Faith is necessarily ecclesial; it is professed from within the body
of Christ as a concrete communion of believers. It is against this
ecclesial backdrop that faith opens the individual Christian towards
all others...Faith is not a private matter, a completely
individualistic notion or a personal opinion: it comes from hearing,
and it is meant to find expression in words and to be proclaimed.
..Faith becomes operative in the Christian on the basis of the gift
received, the love which attracts our hearts to Christ (cf. Gal 5:6),
and enables us to become part of the Church’s great pilgrimage
through history until the end of the world.”24
Thus,
Francis, in deceptively clever words, changes the personal nature of
faith into his
ecclesial
church form of faith. In Scripture, faith is personal as the Apostle
Paul’s testimony demonstrates,
“But
what things were gain to me, those I counted loss for Christ.

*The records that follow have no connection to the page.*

(* ===== verification/Dnssec.v ===== *)
(** * Zone signing ([src/dns/dnssec.rs])

    The cryptography is a parameter ([Signers]); what is signed, in which groups
    and with which types and TTLs, is the program's.  [now] is in seconds. *)

From S2P Require Import Prelude Strs Net External Models.

Definition CLOCK_SKEW_SECS : Z := 3600.

(** [increment_hash]: the big-endian counter plus one, wrapping around.  The loop
    runs from the last byte and stops at the first that does not carry. *)
Fixpoint increment_rev (l : list Z) : list Z :=
  match l with
  | [] => []
  | b :: l' => if b =? 255 then 0 :: increment_rev l' else (b + 1) :: l'
  end.
Definition increment_hash (bytes : list Z) : list Z := rev (increment_rev (rev bytes)).

Record Nsec3Params : Type := mkNsec3Params { np_salt : list Z; np_iterations : Z }.

Section Dnssec.
Context `{HN : HickoryNames} `{TEXT : !HickoryText} `{SIGN : !Signers}.

Record ZoneSigner : Type := mkZoneSigner {
  zk_key : SigningKey; zk_apex : Name; zk_dnskey : OtherData; zk_default_ttl : Z; zk_nsec3 : option Nsec3Params }.

Definition ZoneSigner_build (apex : Name) (default_ttl : Z) (secret : string) (nsec3 : option Nsec3Params)
    : option ZoneSigner :=
  let! kd := load_key secret in
  Some (mkZoneSigner (fst kd) apex (snd kd) default_ttl nsec3).

Definition uses_nsec3 (z : ZoneSigner) : bool := match zk_nsec3 z with Some _ => true | None => false end.

(** [generate_secret], [key_tag], [dnskey_text] and [ds_text] (43 is the DS type). *)
Definition generate_secret `{!DnssecTools} (seed : list Z) : option string := base64_encode <$> generate_pkcs8 seed.
Definition key_tag `{!DnssecTools} (z : ZoneSigner) : Z := default 0 (calculate_key_tag (zk_key z)).
Definition dnskey_text (z : ZoneSigner) : string := RData_to_string (RD_Other DNSKEY (zk_dnskey z)).
Definition ds_text `{!DnssecTools} (z : ZoneSigner) : option string :=
  (fun ds => RData_to_string (RD_Other (OtherType 43) ds)) <$> ds_from_key (zk_key z) (zk_apex z).

Definition inception (now : Z) : Z := now - CLOCK_SKEW_SECS.

Definition sign_rrset (z : ZoneSigner) (now : Z) (name : Name) (rtype : RecordType) (ttl : Z) (rs : list DRecord)
    : option DRecord :=
  let! sig := rrsig_from_rrset (zk_key z) (zk_apex z) name rtype rs (inception now) in
  Some (mkRecord name ttl (RD_Other RRSIG sig)).

(** ** Signing an answer *)

Definition group_key (r : DRecord) : string * RecordType :=
  (to_ascii_lowercase (Name_to_string (rec_name r)), rec_type r).

(** The [BTreeMap]'s order on its keys. *)
Definition key_le (a b : string * RecordType) : bool :=
  String.ltb (fst a) (fst b) ||
  (String.eqb (fst a) (fst b) && (RecordType_code (snd a) <=? RecordType_code (snd b))).

Definition to_sign (rs : list DRecord) : list DRecord :=
  List.filter (fun r => negb (bool_decide (rec_type r = RRSIG))) rs.
(** The RRsets of the records, each in its order. *)
Definition rrset_keys (rs : list DRecord) : list (string * RecordType) :=
  sort_with key_le (remove_dups (group_key <$> to_sign rs)).
Definition rrset (rs : list DRecord) (k : string * RecordType) : list DRecord :=
  List.filter (fun r => bool_decide (group_key r = k)) (to_sign rs).

(** The body of the loop over the groups; a group is not empty. *)
Definition sign_group (z : ZoneSigner) (now : Z) (rs : list DRecord) (k : string * RecordType) : option DRecord :=
  match rrset rs k with
  | [] => None
  | r :: _ => sign_rrset z now (rec_name r) (snd k) (rec_ttl r) (rrset rs k)
  end.

Definition sign_records (z : ZoneSigner) (now : Z) (rs : list DRecord) : list DRecord :=
  rs ++ omap (sign_group z now rs) (rrset_keys rs).

(** ** Synthesized records *)

Definition with_signature (z : ZoneSigner) (now : Z) (name : Name) (rtype : RecordType) (ttl : Z) (rec : DRecord)
    : list DRecord :=
  rec :: match sign_rrset z now name rtype ttl [rec] with Some sig => [sig] | None => [] end.

Definition dnskey_rrset (z : ZoneSigner) (now : Z) : list DRecord :=
  with_signature z now (zk_apex z) DNSKEY (zk_default_ttl z)
    (mkRecord (zk_apex z) (zk_default_ttl z) (RD_Other DNSKEY (zk_dnskey z))).

(** The one-octet label [\000]. *)
Definition zero_label : string := String (chr 0) EmptyString.

Definition nsec_records (z : ZoneSigner) (now : Z) (owner : Name) (present : list RecordType) (ttl : Z)
    : list DRecord :=
  let next := default owner (prepend_label owner zero_label) in
  let rec := mkRecord owner ttl (RD_Other NSEC (nsec_new next (present ++ [RRSIG; NSEC]))) in
  with_signature z now owner NSEC ttl rec.

Definition nsec3_records (z : ZoneSigner) (now : Z) (owner : Name) (present : list RecordType) (ttl : Z)
    : list DRecord :=
  match zk_nsec3 z with
  | None => []
  | Some p =>
      match nsec3_hash (np_salt p) owner (np_iterations p) with
      | None => []
      | Some hash =>
          match base32_label hash ≫= prepend_label (zk_apex z) with
          | None => []
          | Some nsec3_owner =>
              let data := nsec3_new (np_iterations p) (np_salt p) (increment_hash hash) (present ++ [RRSIG]) in
              with_signature z now nsec3_owner NSEC3 ttl (mkRecord nsec3_owner ttl (RD_Other NSEC3 data))
          end
      end
  end.

Definition nsec3param_rrset (z : ZoneSigner) (now : Z) : list DRecord :=
  match zk_nsec3 z with
  | None => []
  | Some p =>
      with_signature z now (zk_apex z) NSEC3PARAM (zk_default_ttl z)
        (mkRecord (zk_apex z) (zk_default_ttl z)
           (RD_Other NSEC3PARAM (nsec3param_new (np_iterations p) (np_salt p))))
  end.
End Dnssec.

(** ** Lemmas *)

(** Little-endian value, as the loop sees the bytes. *)
Fixpoint from_le (l : list Z) : Z := match l with [] => 0 | b :: l' => b + 256 * from_le l' end.

Lemma from_le_snoc l b : from_le (l ++ [b]) = from_le l + 256 ^ Z.of_nat (length l) * b.
Proof.
  induction l as [|x l IH]; [cbn; lia|]. cbn [app from_le length]. rewrite IH, Nat2Z.inj_succ, Z.pow_succ_r by lia. lia.
Qed.

Lemma from_be_rev l : from_be l = from_le (rev l).
Proof.
  induction l as [|b l IH]; [done|]. cbn [rev]. rewrite from_be_cons, from_le_snoc, length_rev, IH. lia.
Qed.

Lemma from_le_bound l : bytes_ok l -> 0 <= from_le l < 256 ^ Z.of_nat (length l).
Proof.
  induction 1 as [|b l Hb _ IH]; [cbn; lia|]. cbn [from_le length]. rewrite Nat2Z.inj_succ, Z.pow_succ_r by lia.
  unfold is_u8, u8_max in Hb. lia.
Qed.

Lemma increment_rev_spec l :
  bytes_ok l -> from_le (increment_rev l) = (from_le l + 1) mod 256 ^ Z.of_nat (length l) /\
    length (increment_rev l) = length l.
Proof.
  induction 1 as [|b l Hb Hl IH]; [done|]. cbn [increment_rev]. pose proof (from_le_bound l Hl) as Hbd.
  unfold is_u8, u8_max in Hb. destruct IH as [IH1 IH2]. cbn [length]. rewrite Nat2Z.inj_succ, Z.pow_succ_r by lia.
  assert (0 < 256 ^ Z.of_nat (length l)) as Hp by lia.
  destruct (Z.eqb_spec b 255) as [->|Hne]; cbn [from_le length].
  - split; [|lia]. rewrite IH1. replace (255 + 256 * from_le l + 1) with (256 * (from_le l + 1)) by lia.
    rewrite Z.mul_mod_distr_l by lia. lia.
  - split; [|lia]. rewrite Z.mod_small; lia.
Qed.

(** the next hashed owner of a denial is the hash plus one as a big-endian number,
    wrapping around to zero after the last, on as many bytes. *)
Theorem increment_hash_spec bytes :
  bytes_ok bytes ->
  from_be (increment_hash bytes) = (from_be bytes + 1) mod 256 ^ Z.of_nat (length bytes) /\
  length (increment_hash bytes) = length bytes.
Proof.
  intros Hb. unfold increment_hash. rewrite !from_be_rev, rev_involutive, length_rev.
  destruct (increment_rev_spec (rev bytes)) as [H1 H2]; [by apply List.Forall_rev|]. by rewrite H1, H2, length_rev.
Qed.

Lemma increment_hash_spec_witness : from_be (increment_hash [0; 255; 255]) = 65536.
Proof.
  destruct (increment_hash_spec [0; 255; 255]) as [H _].
  - repeat (apply List.Forall_cons; [split; vm_compute; discriminate|]). constructor.
  - rewrite H. reflexivity.
Defined.

Section DnssecLemmas.
Context `{HN : HickoryNames} `{TEXT : !HickoryText} `{SIGN : !Signers}.

Lemma in_rrset_keys rs k : In k (rrset_keys rs) <-> exists r, In r (to_sign rs) /\ group_key r = k.
Proof.
  unfold rrset_keys. rewrite in_sort_with, <- list_elem_of_In, elem_of_remove_dups, list_elem_of_fmap.
  setoid_rewrite list_elem_of_In. split; intros (r & H1 & H2); exists r; auto.
Qed.

Lemma NoDup_rrset_keys rs : NoDup (rrset_keys rs).
Proof. unfold rrset_keys. rewrite sort_with_perm. apply NoDup_remove_dups. Qed.

(** signing keeps the records and appends signatures only: one per RRset (owner
    without case, and type) present, made over exactly the records of that set
    with the TTL of its first record, and none over signatures. *)
Theorem sign_records_cover z now rs :
  exists sigs, sign_records z now rs = rs ++ sigs /\
    Forall (fun s => rec_type s = RRSIG) sigs /\
    (length sigs <= length (remove_dups (group_key <$> to_sign rs)))%nat /\
    forall s, In s sigs <->
      exists r others, In r rs /\ rec_type r <> RRSIG /\
        List.filter (fun x => bool_decide (group_key x = group_key r)) (to_sign rs) = others /\
        match others with
        | r0 :: _ => sign_rrset z now (rec_name r0) (rec_type r) (rec_ttl r0) others = Some s
        | [] => False
        end.
Proof.
  exists (omap (sign_group z now rs) (rrset_keys rs)). split; [done|].
  assert (forall s, In s (omap (sign_group z now rs) (rrset_keys rs)) <->
    exists r, In r (to_sign rs) /\ sign_group z now rs (group_key r) = Some s) as Hin.
  { intros s. rewrite <- list_elem_of_In, list_elem_of_omap. setoid_rewrite list_elem_of_In.
    setoid_rewrite in_rrset_keys. split; [intros (k & (r & ? & <-) & ?); eauto|intros (r & ? & ?); eauto]. }
  split_and!.
  - apply List.Forall_forall. intros s Hs. apply Hin in Hs as (r & _ & Hs). unfold sign_group, sign_rrset in Hs.
    repeat case_hyp Hs; try done. by injection Hs as <-.
  - assert (forall l, (length (omap (sign_group z now rs) l) <= length l)%nat) as Hle.
    { induction l as [|k l IH]; [done|]. cbn. destruct (sign_group z now rs k); cbn; lia. }
    rewrite Hle. unfold rrset_keys. by rewrite (Permutation_length (sort_with_perm _ _)).
  - intros s. rewrite Hin. unfold to_sign at 1. setoid_rewrite filter_In. setoid_rewrite negb_true_iff.
    setoid_rewrite bool_decide_eq_false. unfold sign_group. split.
    + intros (r & [Hr Ht] & Hs). exists r, (rrset rs (group_key r)). split_and!; [done|done|done|].
      by destruct (rrset rs (group_key r)).
    + intros (r & others & Hr & Ht & <- & Hs). exists r. split; [done|]. unfold rrset.
      by destruct (List.filter _ (to_sign rs)).
Qed.
End DnssecLemmas.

Yea
doubtless, and I count all things but loss for the excellency of the
knowledge of Christ Jesus my Lord: for whom I have suffered the loss
of all things, and do count them but dung, that I may win Christ, And
be found in him, not having mine own righteousness, which is of the
law, but that which is through the faith of Christ, the righteousness
which is of God by faith.”25
Martha,
the sister of Lazarus, individually said, “I
believe that thou art the Christ, the Son of God, which should come
into the world.”26
The prison keeper personally cried out “Sirs,
what must I do to be saved? And they said, Believe on the Lord Jesus
Christ, and thou shalt be saved, and thy house.”27
And that he did. Then the Lord personally opened Lydia’s heart and
she personally believed. “Lydia,
a seller of purple, of the city of Thyatira, which worshipped God,
heard us: whose heart the Lord opened.”28
The Apostle Paul uses the second person pronoun “thee” to
personally address individuals in his letter to the Romans. “The
word is nigh thee, even in thy mouth, and in thy heart: that is, the
word of faith, which we preach; That if thou shalt confess with thy
mouth the Lord Jesus, and shalt believe in thine heart that God hath
raised him from the dead, thou shalt be saved.”29
Again, the personal nature of faith in the Lord Jesus is seen,
confessing with one’s mouth and believing in one’s heart. How
utterly different to Francis’ words,
“Faith
is necessarily ecclesial...It is against this ecclesial backdrop that
faith opens the individual...Faith is not a private matter... Faith
enables us to become part of the Church’s great pilgrimage through
history until the end of the world.”30
Consequently,
Francis is again expressing in his encyclical the official teaching
of the Catholic Church. For example, the Catechism
of the Catholic Church
teaches,
“It
is the Church that believes first, and so bears, nourishes and
sustains my faith.”31
As a result, the Catechism
officially
teaches, “Salvation comes from God alone; but because we receive
the life of faith through the Church, she is our mother…”32
Thus,
a person is taught to believe in “Mother Church” and not on the
Lord Jesus Christ. The
official
words of the Catechism
are the following,
“‘Believing’
is an ecclesial act. The Church’s faith precedes, engenders,
supports and nourishes our faith. The Church is the mother of all
believers. ‘No one can have God as Father who does not have the
Church as Mother.’”33
“the
Church our Mother teaches us the language of faith in order to
introduce us to the understanding and the life of faith.”34
Thus
Francis is consistent with the official teaching of the Roman
Catholic Church, which is to focus a person’s faith for salvation
to the Roman Catholic Church herself; as it declares,
“It
is in the Church that ‘the fullness of the means of salvation’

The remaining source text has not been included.